Knight liked to point out that there are “known knowns,” meaning things we know we know; there are “known unknowns,” meaning things we know that we don’t know; and then there are the “unknown unknowns – the ones we don’t know we don’t know.”
Picking up on Knight’s ideas, Andreas Dombret, a member of the Deutsche Bundesbank’s executive board, warns in The International Economy magazinethat we should “beware unknown unknowns,” or what Knight also called “radical uncertainty.” Dombret suggests that forgetting about radical uncertainty was a key part of what created the 2008 financial crisis.
If only we had listened to Knight’s prophetic wisdom.
With this framework in mind, Dombret uses the metaphor of the ancient Roman myth of Sibylline books - books that “contained prophecies that did not exactly forecast future events, but [that] had to be understood as an aid to finding measures to prevent and manage a devastating disaster” – to explore methods for preventing future financial crises.

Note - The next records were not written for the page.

(** C13: The manifests of a backup are those of its restore: when the objects that the
    listings answered have a kind and a name and are values the codec keeps, the
    text of a successful serialization is parsed into exactly one document per
    object that is not the operator's own, each of which keeps what [kept] says;
    the four buckets together hold exactly the documents that the spec lets
    through, each once; and the claims to fill are those of the namespace. *)
Theorem manifests_restored ns tr yaml target drop keep :
  runs (SerializeNamespace ns) tr (inr yaml) →
  (∀ o, o ∈ backed_up tr → named o ∧ exact maxNestingDepth (VMap o)) →
  ∃ objs docs, objs ≡ₚ backed_up tr ∧
    ParseAPIManifests yaml target = inr docs ∧ Forall2 (kept target) objs docs ∧
    let b := BucketDocs docs drop keep in
    b_ns b ++ b_crds b ++ b_pre b ++ b_work b ≡ₚ plan <$> filter (let_through drop keep) docs ∧
    ∀ name, name ∈ PVCsFromDocs (b_pre b) ↔
      ("PersistentVolumeClaim" ∈ drop → "PersistentVolumeClaim" ∈ keep) ∧
      ∃ o, o ∈ backed_up tr ∧ get_string o "kind" = "PersistentVolumeClaim" ∧
           get_string (meta_of o) "name" = name.
Proof using YW SL.
  intros Hr Hobjs. apply serialized_listing in Hr as (lists & derr & answers & -> & Hlen & _ & _ & _ & Hr).
  change (backed_up (_ :: ?t)) with (backed_up t) in *. rewrite backed_up_answers in * by done.
  set (found := mjoin _) in *. clearbody found.
  destruct (render_parsed found yaml target Hr) as (docs & Hp & Hdocs).
  { apply Forall_forall. intros d Hd. destruct (Hobjs (sd_obj d)) as [Hn He]; [by apply list_elem_of_fmap_2|].
    split; [done|by apply named_parsed]. }
  exists (sd_obj <$> sort_Slice sdoc_less found), docs.
  assert (Hperm : sd_obj <$> sort_Slice sdoc_less found ≡ₚ sd_obj <$> found) by by rewrite sort_Slice_Permutation.
  assert (Hkept : Forall2 (kept target) (sd_obj <$> sort_Slice sdoc_less found) docs).
  { apply Forall2_fmap_l. eapply Forall2_impl; [exact Hdocs|]. intros d doc. apply parse_doc_kept. }
  split; [done|]. split; [done|]. split; [done|].
  split; [rewrite filter_let_through; apply BucketDocs_complete|].
  intros name. rewrite PVCsFromDocs_spec, list_elem_of_fmap. setoid_rewrite list_elem_of_filter.
  setoid_rewrite <- Hperm. clear -Hkept. split.
  - intros (d & -> & [[_ Hdk] Hk] & [i Hi]%list_elem_of_lookup). rewrite Hk in Hdk. split; [done|].
    destruct (Forall2_lookup_r _ _ _ _ _ Hkept Hi) as (o & Ho & Hko & Hno & _). exists o.
    split; [by eapply list_elem_of_lookup_2|]. by rewrite <- Hko.
  - intros (Hdk & o & [i Hi]%list_elem_of_lookup & Hk & <-).
    destruct (Forall2_lookup_l _ _ _ _ _ Hkept Hi) as (d & Hd & Hko & Hno & _). exists d.
    split; [done|]. split; [|by eapply list_elem_of_lookup_2]. unfold restored. rewrite Hko, Hk.
    split; [split; [by apply (bool_decide_unpack _)|done]|done].
Qed.
End plan.

(** ** A namespace with two objects, and the operator's own *)

Definition kept_configmap : gmap string val :=
  <["kind" := VStr "ConfigMap"]>
    (<["metadata" := VMap (<["name" := VStr "cm"]> (<["uid" := VStr "1"]> ∅))]>
      (<["data" := VMap (<["n" := VStr "10"]> ∅)]> ∅)).
Definition kept_claim : gmap string val :=
  <["kind" := VStr "PersistentVolumeClaim"]>
    (<["metadata" := VMap (<["name" := VStr "data-a"]> (<["generation" := VNum 2]> ∅))]>
      (<["spec" := VMap (<["volumeName" := VStr "pv-1"]> (<["accessModes" := VList [VStr "RWO"]]> ∅))]>
        (<["status" := VNull]> ∅))).

Definition namespace_handler (c : call) (s : unit) : resp c * unit :=
  match c return resp c * unit with
  | CServerResources =>
      ([mkAPIResourceList "v1"
          [mkAPIResource "persistentvolumeclaims" "PersistentVolumeClaim" true ["list"];
           mkAPIResource "configmaps" "ConfigMap" true ["list"]]], None, s)
  | CListDynamic gvr ns =>
      (inr (if decide (gvr.2 = "configmaps") then
              [mkUnstructured "cm" ∅ kept_configmap; mkUnstructured "own" {[ManagedLabel := "true"]} ∅]
            else [mkUnstructured "data-a" ∅ kept_claim]), s)
  | c => witness_handler c s
  end.

#[local] Instance namespace_GroupLib : GroupLib := {
  ParseGroupVersion s := inr ("", s);
  GroupKind_String g := g.2 }.
#[local] Existing Instance json_YamlLib.
Definition namespace_run := exec namespace_handler (SerializeNamespace "ns") tt.

Lemma exact_insert_any d m k v :
  to_valid k = k → exact (d - 1) v → exact d (VMap m) → exact d (VMap (<[k := v]> m)).
Proof.
  intros Hk Hv [Hd Hm]%exact_map_inv. apply exact_map_intro; [done|]. intros k1 v1.
  rewrite lookup_insert. case_decide; [intros [= <-]; by subst|apply Hm].
Qed.
Lemma exact_empty d : 0 < d → exact d (VMap ∅).
Proof. intros Hd. by apply exact_map_intro. Qed.

Lemma namespace_exact o : o ∈ [kept_claim; kept_configmap] → named o ∧ exact maxNestingDepth (VMap o).
Proof.
  intros [->|[->|[]%not_elem_of_nil]%elem_of_cons]%elem_of_cons; (split; [by split; vm_compute|]);
    unfold kept_claim, kept_configmap, maxNestingDepth;
    repeat (apply exact_insert_any || apply exact_empty || (apply exact_list; [|intros ? ->%list_elem_of_singleton])
      || apply exact_str || apply exact_num || apply exact_null || done || lia).
Qed.

Lemma manifests_restored_witness :
  ∃ yaml docs, namespace_run.1.2 = inr yaml ∧ ParseAPIManifests yaml "target" = inr docs ∧
    length docs = 2%nat ∧ "data-a" ∈ PVCsFromDocs (b_pre (BucketDocs docs ["Pod"] [])).
Proof.
  assert (Hy : ∃ yaml, namespace_run.1.2 = inr yaml) by (vm_compute; by eexists).
  destruct Hy as [yaml Hy].
  assert (Hb : backed_up namespace_run.1.1 = [kept_claim; kept_configmap]) by (by vm_compute).
  destruct (manifests_restored "ns" namespace_run.1.1 yaml "target" ["Pod"] [])
    as (objs & docs & Hp & Hparse & Hkept & _ & Hclaims).
  - rewrite <- Hy. apply exec_runs.
  - rewrite Hb. exact namespace_exact.
  - exists yaml, docs. split; [exact Hy|]. split; [exact Hparse|]. split.
    + rewrite <- (Forall2_length _ _ _ Hkept), Hp, Hb. done.
    + apply Hclaims. split; [by intros [=]%list_elem_of_singleton|]. exists kept_claim. rewrite Hb.
      split; [by left|]. by split; vm_compute.
Defined.

(** The claim has lost its volume, and the status is gone. *)
Example claim_unbound :
  match namespace_run.1.2 with
  | inl _ => False
  | inr yaml =>
      match ParseAPIManifests yaml "target" with
      | inl _ => False
      | inr docs =>
          (λ d, (d_Name d, d_Namespace d, d_Obj d !! "spec", d_Obj d !! "status")) <$> docs =
          [("cm", "target", None, None);
           ("data-a", "target", Some (VMap {["accessModes" := VList [VStr "RWO"]]}), None)]
      end
  end.
Proof. by vm_compute. Qed.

Dombret suggests four categories that these books might address. The first is reducing complexity, which he calls “an effective instrument for preventing systemic crises.” The second is carefully communicating risk analysis. The third is establishing institutions and credibility because “systemic risk needs the appropriate institutional set up.” And fourth is taking into account the global economy, meaning that you must “be aware of relevant developments outside your own region.”
Dombret’s final recommendation goes back to Knight’s advice. “Beware of ‘known unknowns’ and ‘unknown unknowns,’” he says.
At the heart of Dombret’s recommendations is the idea that forgetting the limits of our ability to control financial markets and the fallout of their collapse would be an enormous mistake. The evidence of this is all around us now. Let’s hope we heed his warning.